I could hear similar pleasantries being exchanged between her and someone inside the room with a tone that sounded relaxed and familiar. She was more than likely talking to the daughter of Mrs. Gentry--the patient in bed two--who had been dutifully at the bedside throughout her mother's entire hospitalization.

I went back to what I was supposed to be doing which, at this moment, was typing a note into a portable "W.O.W."-- workstation-on-wheels. I waved at a group of rounding residents and students walking by and gave a fist bump to one of the environmental services workers. I yawned and returned yet again to my task.

I must have zoned out because what happened next caught me by surprise. One minute things were calm and mundane. The next, people were moving all around with a sense of urgency. When the phlebotomist had gotten to bed two, she found Mrs. Gentry to be unresponsive and with cool extremities. She yelled for a nurse to come help and Stan, the nearby nurse, leaped into action.

"Get a crash cart in here!" he bellowed to the other nurses while placing the heel of his hand into the center of Mrs.

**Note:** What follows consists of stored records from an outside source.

(** ** Trade logging: the missing-payload reply and the inserted row *)

Lemma truthy_false_iff payload :
  truthy payload = false <-> missing_or_empty payload \/ false_or_zero payload.
Proof.
  unfold false_or_zero.
  destruct payload as [[| [|] | q | s] | items | fields]; simpl.
  - naive_solver.
  - split; [done |]. intros [[] | [H | (q & H & _)]]; discriminate H.
  - naive_solver.
  - rewrite negb_false_iff, Qeq_bool_iff. split.
    + intros H. right. right. by exists q.
    + intros [[] | [H | (q' & H & Hq)]]; [discriminate H |]. by injection H as ->.
  - rewrite negb_false_iff, Nat.eqb_eq. split.
    + intros H. left. by destruct s.
    + intros [-> | [H | (q & H & _)]]; [done | discriminate H ..].
  - rewrite negb_false_iff, Nat.eqb_eq. split.
    + intros H. left. by destruct items.
    + intros [-> | [H | (q & H & _)]]; [done | discriminate H ..].
  - rewrite negb_false_iff, Nat.eqb_eq, map_size_empty_iff. split.
    + by left.
    + intros [-> | [H | (q & H & _)]]; [done | discriminate H ..].
Qed.

Lemma execute_trade_falsy payload db :
  truthy payload = false -> execute_trade payload db = (Ok no_payload_response, db).
Proof. intros H. unfold execute_trade. by rewrite H. Qed.

Lemma execute_trade_truthy payload db :
  truthy payload = true -> (execute_trade payload db).1 <> Ok no_payload_response.
Proof.
  intros H. unfold execute_trade, no_payload_response. rewrite H. simpl.
  destruct payload; simpl; [discriminate | discriminate |].
  intros [= _ Hcode].
Qed.

(** C4, as stated, fails: the body [0] is present, parses and is not empty,
    and is answered with the missing-payload reply all the same. *)
Lemma execute_trade_zero_body :
  execute_trade (BScalar (VNum 0)) [] = (Ok no_payload_response, []) /\
  ~ missing_or_empty (BScalar (VNum 0)).
Proof. split; [reflexivity | intros []]. Qed.

(** C4, amended: the reply is the 400 reply with the message
    "No JSON payload provided" exactly when the payload is false in Python's
    sense, that is missing or empty, or the body [false] or a zero number;
    in that case the store is left as it was. For an object payload this is
    exactly the case of the object without fields. *)
Theorem execute_trade_no_payload (payload : json_body) (db : store) :
  ((execute_trade payload db).1 = Ok no_payload_response <->
   missing_or_empty payload \/ false_or_zero payload) /\
  (missing_or_empty payload \/ false_or_zero payload ->
   execute_trade payload db = (Ok no_payload_response, db)) /\
  (forall fields, payload = BObject fields ->
     ((execute_trade payload db).1 = Ok no_payload_response <-> fields = ∅)).
Proof.
  assert (Hiff : (execute_trade payload db).1 = Ok no_payload_response <->
                 truthy payload = false).
  { split.
    - intros H. destruct (truthy payload) eqn:Ht; [| done].
      by destruct (execute_trade_truthy payload db Ht).
    - intros H. by rewrite (execute_trade_falsy _ _ H). }
  split; [| split].
  - by rewrite Hiff, truthy_false_iff.
  - intros H. by apply execute_trade_falsy, truthy_false_iff.
  - intros fields ->. rewrite Hiff, truthy_false_iff. unfold false_or_zero. simpl.
    split; [| by left].
    intros [H | [H | (q & H & _)]]; [done | discriminate H ..].
Qed.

Gentry's sixty-something year-old chest. "And call a code. NOW!"

By the time I got into the doorway, the team of residents that had just passed by, along with a Cardiology fellow, had already swarmed the scene and a code was underway.

Chest compressions. Monitors being connected. Meds being drawn up. Lines being emergently inserted. And Mrs. Gentry lying there listless like some kind of lifeless ragdoll.

"What's the story? Does anyone know this patient?" The Cardiology fellow had taken over as the leader of the code and tried to grab some history while getting her heart in motion. Those words flew out over the room to whomever had the answers.

"She was. . .I mean I was. . . Oh my God! I thought she was just sleeping!" her daughter squeaked out in response just before someone else spoke over her with a booming voice. 

Of course she knew the patient. He wasn't talking to her. He was talking to everyone else.

"Sixty-seven year old female with a known history of coronary artery disease status post two stents placed last year and ischemic heart failure who'd been admitted for acute decompensated heart failure. I think her ejection fraction is around twenty percent and this is hospital day three."  That description offered by the intern was firm, loud and controlled. "Slightly elevated potassium this morning but otherwise everything lab-wise was okay."

I noticed the beads of sweat popping out on Stan's brow as his stiff arms rhythmically worked to revive Mrs. Gentry's heart.  Right on beat, almost like a pendulum was swinging to help him. That or he was hearing what they teach you in Basic Life Support to sing in your head to help you keep a steady compression pace--"Stayin' Alive" by The Bee Gees.

"Hold compressions!" announced the Cardiologist.  "Checking rhythm. . . . .pulseless electrical activity! Resume compressions!"

More voices. More chaos. More people in white coats swarming around the bed.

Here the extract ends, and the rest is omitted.